I have a copy data pipeline in the Azure Data Factory. I need to deploy the same Data Factory instance in multiple environments like DEV, QA, PROD using Release Pipeline.

The pipeline transfer data from Customer Storage Account (Blob Container) to Centralized Data Lake. So, we can say - its a Many to One flow. (Many customers > One Data Lake)

Now, suppose I am in DEV environment & I have 1 demo customer there. I have defined an ADF pipeline for Copy Data. But in prod environment, the number of customers will grow. So, I don't want to create multiple copies of the same pipeline in production Data Factory.

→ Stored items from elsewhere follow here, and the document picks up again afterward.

(** *** Reading from a store that grew or changed elsewhere *)

Lemma deref_reach_valid n : ∀ h v t,
  deref n h v = Some t → ∀ l, l ∈ reach n h v → (l < length h)%nat.
Proof.
  induction n as [|n IH]; intros h v t Hd l Hl; [by apply elem_of_nil in Hl|].
  destruct v as [s|z|m e|b|l0]; try (by apply elem_of_nil in Hl).
  rewrite deref_ref in Hd. rewrite reach_ref in Hl.
  destruct (h !! l0) as [[items|elems]|] eqn:El; [| |done].
  - apply elem_of_cons in Hl as [->|Hl]; [by eapply lookup_lt_Some|].
    destruct (mapM _ items) as [kts|] eqn:EM; [|done]. apply mapM_Some in EM.
    clear -IH EM Hl. induction EM as [|kv kt r rt Hk _ IHr];
      [by apply elem_of_nil in Hl|].
    cbn [flat_map] in Hl. apply elem_of_app in Hl as [Hl|Hl]; [|by apply IHr].
    destruct (deref n h kv.2) as [t0|] eqn:Ed; [|done]. by eapply IH.
  - apply elem_of_cons in Hl as [->|Hl]; [by eapply lookup_lt_Some|].
    destruct (mapM _ elems) as [ts|] eqn:EM; [|done]. apply mapM_Some in EM.
    clear -IH EM Hl. induction EM as [|x t0 r rt Hk _ IHr];
      [by apply elem_of_nil in Hl|].
    cbn [flat_map] in Hl. apply elem_of_app in Hl as [Hl|Hl]; [|by apply IHr].
    by eapply IH.
Qed.

(** A value that reads in full keeps its content when the store changes
    only above its own objects. *)
Lemma value_of_agree h h2 v t :
  value_of h v = Some t →
  (∀ l, (l < length h)%nat → h2 !! l = h !! l) →
  (length h ≤ length h2)%nat →
  value_of h2 v = Some t ∧ locs_of h2 v = locs_of h v ∧
  ∀ l, l ∈ locs_of h v → (l < length h)%nat.
Proof.
  unfold value_of, locs_of. intros Hv Hag Hlen.
  pose proof (deref_reach_valid _ _ _ _ Hv) as Hval.
  destruct (deref_reach_frame (S (length h)) h h2 v) as [Ed Er].
  { intros l Hl. apply Hag. by apply Hval. }
  rewrite <- Ed in Hv. rewrite <- Er.
  destruct (deref_reach_fuel _ (S (length h2)) _ _ _ Hv) as [-> ->]; [lia|].
  split; [done|]. split; [done|]. intros l Hl. apply Hval. by rewrite <- Er.
Qed.

End Shape.

Section AnyTemplate.
Context `{sdk : Sdk}.
Import Py Shape.

(** What lines 128-132 make of the content [t] of a template. *)
Definition customised (t : tree) (smile smile_name : string) : tree :=
  let t1 := tree_set t "name" (TStr (name_for smile_name)) in
  match tree_get t1 "parameters" with
  | Some parameters =>
      tree_set t1 "parameters" (tree_set parameters "molecule" (molecule_for smile))
  | None => t1
  end.

Lemma customised_job_params smile smile_name :
  customised job_params smile smile_name = payload_for smile smile_name.
Proof. reflexivity. Qed.

Lemma customised_dict items pitems smile smile_name :
  dict_get items "parameters" = Some (TDict pitems) →
  customised (TDict items) smile smile_name =
  TDict (dict_set (dict_set items "name" (TStr (name_for smile_name))) "parameters"
           (TDict (dict_set pitems "molecule" (molecule_for smile)))).
Proof.
  intros H. unfold customised. cbn [tree_set tree_get].
  rewrite dict_get_set_ne by done. by rewrite H.
Qed.

(** The steps of [tmp_job_params] on the copy of a dict, one by one. *)
Lemma tmp_job_params_steps tmpl smile smile_name h items l0 h1 vs lp pvs :
  value_of h tmpl = Some (TDict items) →
  alloc (TDict items) h = (VRef l0, h1) →
  h1 !! l0 = Some (ODict vs) →
  dict_get vs "parameters" = Some (VRef lp) →
  h1 !! lp = Some (ODict pvs) →
  lp ≠ l0 →
  tmp_job_params tmpl smile smile_name h =
  Ok (VRef l0,
      <[lp := ODict (dict_set pvs "molecule" (VRef (length h1)))]>
        (<[l0 := ODict (dict_set vs "name" (VStr (smile_name +:+ "_api_conformer-search")))]> h1
         ++ [ODict [("base64data", VStr (base64encode smile)); ("filetype", VStr "smi")]])).
Proof.
  intros Hv Ha Hl0 Hg Hlp Hne.
  pose proof (lookup_lt_Some _ _ _ Hl0) as Hlt0.
  pose proof (lookup_lt_Some _ _ _ Hlp) as Hltp.
  unfold tmp_job_params, deepcopy. rewrite Hv, Ha.
  cbn [setitem]. rewrite Hl0.
  rewrite alloc_dict. cbn [alloc_items alloc fst snd]. rewrite length_insert.
  cbn [getitem]. rewrite lookup_app_l by (by rewrite length_insert).
  rewrite list_lookup_insert_eq by done.
  rewrite dict_get_set_ne by done. rewrite Hg.
  cbn [setitem]. rewrite lookup_app_l by (by rewrite length_insert).
  rewrite list_lookup_insert_ne by done. rewrite Hlp. done.
Qed.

I am looking out for a solution so that I can keep one copy pipeline in Data Factory and deploy/promote the same Data Factory from one environment to the other environment. And this should work even if the number of customers is varying from one to another.

I am also doing CI/CD in Azure Data Factory using Git integration with Azure Repos.

1

1 Answers

1
votes

You will have to create additional linked services and datasets which do not exist in a non-production environment to ensure any new "customer" storage account is mapped to the pipeline instance.

With CI/CD routines, you can deliver this in an incremental manner i.e. parameterize you release pipeline with variable groups and update the data factory instance with newer pipelines with new datasets/linked services.